|
The Metrics
In order to measure distances we use a combined form of several
known metrics. These are divided to static and dynamic metrics. The
static metrics are helpful since their computation time is short, and
require no network connection or other kind of assistance. However,
they give limited information, and usually only determine when the
other node is very close. These methods are:
- IP Address Difference
- We take the length of the longest prefix shared between the two nodes
IP addresses. The longer the shared prefix, the closer the nodes.
Unfortunately, values under 8 or even 16
are usually not helpful, as the distribution of IP addresses is random
around the globe.
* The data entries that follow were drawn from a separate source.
Lemma _sp_invmod_is : Z.odd A || Z.odd M = true ->
  calc e 0 (_sp_invmod a m r) (fun '(err, r') => inverted n M A err r').
Proof.
  intros Hodd. pose proof used_le as Hle. pose proof (si_used _ _ _ Ha) as Hua. pose proof (si_used _ _ _ Hm) as Hum.
  assert (Hum0 : mp_used m <> 0) by (intros E0; apply (sp_is_0 Hm) in E0; lia). unfold _sp_invmod. set (k := mp_used m + 1). set (k2 := 2 * mp_used m + 1).
  assert (Hk : 1 <= k <= SP_INT_DIGITS) by (change SP_INT_DIGITS with 35; lia). assert (Hk2 : 1 <= k2 <= SP_INT_DIGITS) by (change SP_INT_DIGITS with 35; lia).
  apply calc_alloc; [lia| |intros Ho; apply calc_alloc_failed; [done|]; unfold init_if; sp_skip; unfold inverted; by right].
  apply calc_alloc; [lia| |intros Ho; unfold init_if; sp_skip; unfold inverted; by right]. rewrite !init_if_is by (done || apply w16_id; lia). cbn [Z.eqb].
  pose proof (fresh_box k k ltac:(lia) ltac:(lia)) as Hf. pose proof (fresh_box k2 k2 ltac:(lia) ltac:(lia)) as Hf2.
  set (f := _sp_init_size (new_sp_int k) k) in *. set (f2 := _sp_init_size (new_sp_int k2) k2) in *. clearbody f f2.
  eapply (calc_bind e _ _ _ (fun '(err, r') => inverted n M A err r')); [|intros [err r'] Hr'; by sp_skip].
  eapply calc_iseven; [done|]. rewrite (proj2 (Z.eqb_neq M 0)) by lia. cbn [negb andb]. destruct (Z.even M) eqn:EM.
  - apply (even_modulus_is k k k k2 f f f f2); try done; try lia. destruct (Z.odd A); [done|]. by rewrite <-Z.negb_even, EM in Hodd.
  - eapply calc_bind; [apply (_sp_invmod_bin_is na nm k k k k2 A M a m f f f f2 false); try done; try lia|].
    { by rewrite <-Z.negb_even, EM. }
    { intros _. split; [done|lia]. }
    unfold inverted. intros [err c]. destruct (Z.gcd A M =? 1).
    + intros (-> & x & Hc & Hinv). sp_steps. left. split; [done|]. exists x. split; [|done]. cbn [Z.eqb]. apply (sp_copy_is n k2); [done|done|].
      assert (mp_used c <= mp_used m); [|lia]. apply (sp_is_used Hc); [lia|]. destruct Hinv. pose proof (sp_is_range Hm). lia.
    + intros ->. sp_steps. by left.
Qed.
End Inverse.
End Mod.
However, when the values are above 16, it means
that the two nodes are in the same B class or C class sub-net. This
indicates that the nodes are pretty close, usually in the same ISP
or AS.
- DNS Name Difference
- he DNS names of the nodes are parsed to
tokens. These token lists are compared to get the largest common suffix.
for example, the node www.cs.huji.ac.il is parsed to {www, cs, huji,
ac, il}. It has a common suffix of 2 with www.cs.tau.ac.il (the
ac.il suffix) and a common suffix of 0 with www.cnn.com. The rationale
behind this method is that close nodes have similar DNS names.
Also, due to the country suffix used in all the countries (besides
the United States) it is easy to determine if the nodes are close
geographically.
Global domain names, such as .com, .net or .org
pose a problem in this case, since they are popular and wanted
around the world. Unlike country specific suffix, these suffixes give
no indication whether the nodes are close when the common suffix is 1
(for example www.washingtonpost.com and www.nytimes.com
has no relation, however www.w3.org and validator.w3.org
located very close (their IP addresses are 128.30.52.25 and
128.30.52.13 respectively).
This characteristic demands special treatment by the measuring code.
Our solution was to convert a distance of 1 between two names that
ends with .com, .net or .org to 0, as if there was
no relation at all.
The one exception here is the .edu suffix, unique to universities in the
United States, so that the distance between www.stanford.edu and
www.mit.edu is 1.
Using this metrics can be used to determine whether
two nodes are in the same organization (which is generally
very good, communication wise) or located in the same country which is
good from our locality aware perspective.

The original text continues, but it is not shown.